675 seats in the regional councils 13 governors
|  | First party | Second party | Third party |
| Leader | Andrej Babiš | Bohuslav Sobotka | Vojtěch Filip |
| Party | ANO | ČSSD | KSČM |
| Seats won | 176 | 125 | 86 |
| Seat change | new party | 80 | 96 |
| Popular vote | 533,061 | 386,150 | 267,047 |
| Percentage | 21.05% | 15.25% | 10.55% |
| Swing | N/A | 8.33% | 9.88% |
| Governors | 5 | 5 | 1 |
|  | Fourth party | Fifth party | Sixth party |
| Leader | Petr Fiala | Pavel Bělobrádek | Petr Gazdík |
| Party | ODS | KDU-ČSL | STAN |
| Seats won | 76 | 61 | 56 |
| Seat change | 26 | 0 | 18 |
| Popular vote | 239,836 | 159,610 | 101,696 |
| Percentage | 9.47% | 6.30% | 4.02% |
| Swing | 2.81% | 0.48% | ^{in 2012 with TOP 09} |
| Governors | 0 | 1 | 1 |
| Chairman of Regional Association before election Michal Hašek ČSSD | Elected Chairman of Regional Association Jana Vildumetzová ANO |

= 2016 Czech regional elections =

Elections to regional councils in the Czech Republic in 13 regions (except Prague) were held on 7 and 8 October 2016.

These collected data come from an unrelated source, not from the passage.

(** The system calls of this file, and a process that makes some of them. *)
Inductive call : Type :=
  | Cdup | Cread | Cwrite | Cclose | Cfstat (stack : list Z) | Clink | Cunlink
  | Copen | Cmkdir | Cmknod | Cchdir | Cexec | Cpipe.

Definition do_call (c : call) : SM (J := J) (U := U) Z :=
  match c with
  | Cdup => sys_dup | Cread => sys_read | Cwrite => sys_write | Cclose => sys_close
  | Cfstat stack => sys_fstat stack | Clink => sys_link | Cunlink => sys_unlink
  | Copen => sys_open | Cmkdir => sys_mkdir | Cmknod => sys_mknod
  | Cchdir => sys_chdir | Cexec => sys_exec | Cpipe => sys_pipe
  end.
Definition do_calls (cs : list (call * (K -> K))) : SM (J := J) (U := U) unit :=
  for_each cs (fun '(c, args) => onk (modify args) ;; do_call c ;; ret tt).
End sysfile.

(** ** The reference counts of the open files *)

(** The number of descriptors that name file [i]. *)
Definition fdcount (i : nat) (l : list (option nat)) : Z :=
  Z.of_nat (length (filter (fun x => x = Some i) l)).

(** [o i] references to file [i] are not descriptors of this process: those
    of the other processes, and the pointers a system call holds. *)
Definition refs {J U K} (o : nat -> Z) (s : sst J U K) : Prop :=
  length (ftable s) = NFILE /\ length (ofile s) = 16%nat /\
  (forall fd i, ofile s !! fd = Some (Some i) -> (i < NFILE)%nat) /\
  forall i, (i < NFILE)%nat -> f_ref (getf s i) = o i + fdcount i (ofile s).

Definition one (i j : nat) : Z := if decide (i = j) then 1 else 0.

Lemma fdcount_nonneg i l : 0 <= fdcount i l.
Proof. unfold fdcount. lia. Qed.
Lemma fdcount_le i l : fdcount i l <= Z.of_nat (length l).
Proof. unfold fdcount. pose proof (length_filter (fun x => x = Some i) l). lia. Qed.

Lemma fdcount_cons i x l : fdcount i (x :: l) = (if decide (x = Some i) then 1 else 0) + fdcount i l.
Proof. unfold fdcount. rewrite filter_cons. case_decide; cbn [length]; lia. Qed.

Lemma fdcount_insert i l : forall fd x y, l !! fd = Some x ->
  fdcount i (<[fd := y]> l) =
    fdcount i l - (if decide (x = Some i) then 1 else 0) + (if decide (y = Some i) then 1 else 0).
Proof.
  induction l as [|a l IH]; intros fd x y Hl; [done|]. destruct fd; simpl in Hl.
  - injection Hl as ->. cbn [insert list_insert]. rewrite !fdcount_cons. lia.
  - change (<[S fd := y]> (a :: l)) with (a :: <[fd := y]> l). rewrite !fdcount_cons, (IH _ _ _ Hl). lia.
Qed.


Section refs.
Context {J U K : Type} `{Journal J} `{CopyEnv U} `{SysEnv K}.
Context (de : Z) (others : nat -> Z).
Context (Hothers : forall i, 0 <= others i < 2 ^ 31 - 32).
Implicit Types (s : sst J U K) (o : nat -> Z).

(** No reference is lost: those of the other processes and the descriptors
    are all counted. *)
Definition safe s : Prop := exists o, (forall i, others i <= o i) /\ refs o s.

(** [m] started with the references [o]: what it returns satisfies [Q], and
    where it stops no reference is lost. *)
Definition tri {A} o (m : SM (J := J) (U := U) (K := K) A) (Q : A -> sst J U K -> Prop) s : Prop :=
  refs o s -> match m s with Ok a s' => Q a s' | Stop _ s' => safe s' end.

Definition quiet {A} (m : SM (J := J) (U := U) (K := K) A) : Prop :=
  forall o l, preserves (fun s => refs o s /\ ofile s = l) m.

In one third of constituencies, the elections were combined with Czech Senate elections. Also, several municipal referendums were held, notably in Brno its Central station referendum.

==Background==
Czech Social Democratic Party has won previous election while its main rival Civic Democratic Party saw large loss o support finishing third. Communist Party of Bohemia and Moravia finished second. 2013 Czech legislative election resulted in political Earthquake as populist ANO 2011 finished second to Social Democrats while Civic Democratic Party was reduced to 5th place.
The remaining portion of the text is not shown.